Experts will begin removing around 600 pieces of timber in November, said professor Sakuji Yoshimura of Japan's Waseda University, who is helping lead the restoration effort with the antiquities council.
The discovery of the boat pits more than 50 years ago by workmen clearing a large mound of wind-blown debris from the south side of the Great Pyramid is considered one of the most significant finds on the plateau. They are the oldest vessels to have survived from antiquity.
The reconstructed ship is on display in a museum built above the pit where it was discovered. It is a narrow vessel measuring 142 feet with a rectangular deckhouse and long, interlocking oars that soar overhead.
The cedar timbers of its curved hull are lashed together with hemp rope in a technique used until recent times by traditional shipbuilders along the Red Sea, Persian Gulf and Indian Ocean.

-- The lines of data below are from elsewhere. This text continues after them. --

(** [f(arg)].  The only function around is the metadata lookup, whose
    behaviour is the environment's; each call is logged.  Calling
    anything else is not something the module does. *)
Definition call (env : environment) (f arg : value) : M value :=
  match f with
  | VFunction importlib_metadata_version => λ σ,
      (match metadata_version env arg with
       | inr v => Normal v
       | inl e => Raised e
       end,
       State (globals σ) (queries σ ++ [arg]))
  | _ => raise (TypeError "object is not callable")
  end.

(** What [exec] does to the namespace it is to run code in: one that
    has no [__builtins__] gets a reference to the builtins; one that has
    keeps its own. *)
Definition exec_globals (g : gmap string value) : gmap string value :=
  match g !! "__builtins__" with
  | Some _ => g
  | None => <["__builtins__" := VBuiltins]> g
  end.

(** [try: body except cls: handler].  The name [cls] is looked up only
    once [body] has raised; the handler runs when the exception is an
    instance of that class, otherwise the exception goes on. *)
Definition try_except {A} (body : M A) (cls : string) (handler : M A)
  : M A := λ σ,
  match body σ with
  | (Normal a, σ') => (Normal a, σ')
  | (Raised e, σ') =>
      match load_name cls σ' with
      | (Normal (VClass c), σ'') =>
          if isinstance e c then handler σ'' else (Raised e, σ'')
      | (Normal _, σ'') =>
          (Raised (TypeError "catching classes that do not inherit from BaseException is not allowed"), σ'')
      | (Raised e', σ'') => (Raised e', σ'')
      end
  end.

End Py.

(** ** The package module *)

Module Pyrho.
Import Py.

(** Lines 1-4: the docstring and the two metadata constants. *)
Definition metadata_block : M unit :=
  store_name "__doc__" (VStr "mp-pyrho package.") ;;
  store_name "__author__" (VStr "Jimmy Shen") ;;
  store_name "__email__" (VStr "jmmshn@gmail.com").

(** Line 6. *)
Definition imports : M unit :=
  import_from "importlib.metadata" ["version"; "PackageNotFoundError"].

(** Lines 8-11. *)
Definition resolve_version (env : environment) : M unit :=
  try_except
    (f ← load_name "version";
     a ← load_name "__name__";
     v ← call env f a;
     store_name "__version__" v)
    "PackageNotFoundError"
    (store_name "__version__" (VStr "unknown")).

Definition module_body (env : environment) : M unit :=
  metadata_block ;; imports ;; resolve_version env.

(** The state the body starts in.  The import system gives the module's
    namespace [pre] (whatever it already holds: the loader's attributes,
    or the previous contents on a reload) its [__name__], and [exec]
    adds [__builtins__] where it is missing. *)
Definition init_module_attrs (env : environment)
  (pre : gmap string value) : state :=
  State (exec_globals (<["__name__" := VStr (module_name env)]> pre)) [].

Definition exec_module (env : environment) (pre : gmap string value)
  : result unit * state :=
  module_body env (init_module_attrs env pre).

(** What the registry lookup answers for the module's own name. *)
Definition recorded_version (env : environment) : exn + value :=
  metadata_version env (VStr (module_name env)).

Definition version_attr (r : result unit * state) : option value :=
  globals r.2 !! "__version__".

(** The namespace once lines 1-6 have run. *)
Definition bound_before_resolution (env : environment)
  (pre : gmap string value) : gmap string value :=
  <["PackageNotFoundError" := VClass "PackageNotFoundError"]>
    (<["version" := VFunction importlib_metadata_version]>
      (<["__email__" := VStr "jmmshn@gmail.com"]>
        (<["__author__" := VStr "Jimmy Shen"]>
          (<["__doc__" := VStr "mp-pyrho package."]>
            (globals (init_module_attrs env pre)))))).

(** The names the module body can bind. *)
Definition written_names : list string :=
  ["__doc__"; "__author__"; "__email__"; "version"; "PackageNotFoundError";
   "__version__"].

(** *** Sample environments *)

(** The package is registered under its import name. *)
Definition installed_env : environment :=
  Environment "pyrho"
    (λ key, if decide (key = VStr "pyrho") then inr (VStr "0.4.6")
            else inl (PackageNotFoundError "No package metadata was found")).

(** Nothing is registered. *)
Definition bare_env : environment :=
  Environment "pyrho"
    (λ key, inl (PackageNotFoundError "No package metadata was found for pyrho")).

(** The package's metadata is there but has no [Version] field, and the
    lookup fails with a [KeyError]. *)
Definition damaged_env : environment :=
  Environment "pyrho" (λ key, inl (KeyError "Version")).

(** The same metadata, with a lookup that returns [None] for the missing
    field. *)
Definition versionless_env : environment :=
  Environment "pyrho" (λ key, inr VNone).

(** *** The claims as the specification words them, where they differ
    from what the module does *)

(** Import raises nothing and leaves a string in [__version__]. *)
Definition import_is_safe (env : environment) (pre : gmap string value)
  : Prop :=
  (exec_module env pre).1 = Normal () ∧
  ∃ s, version_attr (exec_module env pre) = Some (VStr s).

(** Whatever error the lookup ends in, it is turned into the default. *)
Definition every_lookup_error_recovered (env : environment)
  (pre : gmap string value) : Prop :=
  ∀ e, recorded_version env = inl e →
       (exec_module env pre).1 = Normal () ∧
       version_attr (exec_module env pre) = Some (VStr "unknown").

(** The lookup for the module's own name ends in one of the two ways the
    module provides for: a version string, or a package-not-found
    error. *)
Definition lookup_anticipated (env : environment) : bool :=
  match recorded_version env with
  | inr v => is_str v
  | inl e => isinstance e "PackageNotFoundError"
  end.

(** [__version__] holds the version string the registry records, or
    "unknown". *)
Definition version_is_one_of_two (env : environment)
  (pre : gmap string value) : Prop :=
  (∃ s, recorded_version env = inr (VStr s) ∧
        version_attr (exec_module env pre) = Some (VStr s)) ∨
  version_attr (exec_module env pre) = Some (VStr "unknown").

(** No global other than [__version__] is touched. *)
Definition only_version_written (env : environment)
  (pre : gmap string value) : Prop :=
  ∀ x, x ≠ "__version__" →
       globals (exec_module env pre).2 !! x
       = globals (init_module_attrs env pre) !! x.

(** ** Properties *)

(** *** Helper lemmas *)

Lemma lookup_exec_globals_builtins (g : gmap string value) :
  exec_globals g !! "__builtins__"
  = Some (default VBuiltins (g !! "__builtins__")).
Proof.
  unfold exec_globals.
  destruct (g !! "__builtins__") as [v|] eqn:Hg; [done|].
  by rewrite lookup_insert_eq.
Qed.

Lemma lookup_exec_globals_ne (g : gmap string value) x :
  x ≠ "__builtins__" → exec_globals g !! x = g !! x.
Proof.
  intros Hx. unfold exec_globals.
  destruct (g !! "__builtins__"); [done|]. by rewrite lookup_insert_ne.
Qed.

Lemma dom_exec_globals (g : gmap string value) :
  dom (exec_globals g) = {["__builtins__"]} ∪ dom g.
Proof.
  unfold exec_globals.
  destruct (g !! "__builtins__") as [v|] eqn:Hg.
  - apply elem_of_dom_2 in Hg. apply set_eq; intros x; set_unfold.
    split; [tauto|]. by intros [->|?].
  - by rewrite dom_insert_L.
Qed.

(** Looking a name up through the bindings that are stacked on a
    namespace. *)
Ltac binding :=
  unfold bound_before_resolution, init_module_attrs; cbn [globals snd];
  repeat first
    [ rewrite lookup_insert_eq
    | rewrite lookup_insert_ne by done
    | rewrite lookup_exec_globals_builtins
    | rewrite lookup_exec_globals_ne by done ];
  try done.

The unexcavated boat, made from Lebanese cedar and Egyptian acacia trees, is thought to be of similar design, but smaller and less well preserved.
John Darnell, an Egyptologist at Yale University, said new research into the second boat could fill in some blanks about the significance of the vessels and help determine whether they ever actually plied Nile River waterways or were of purely spiritual import.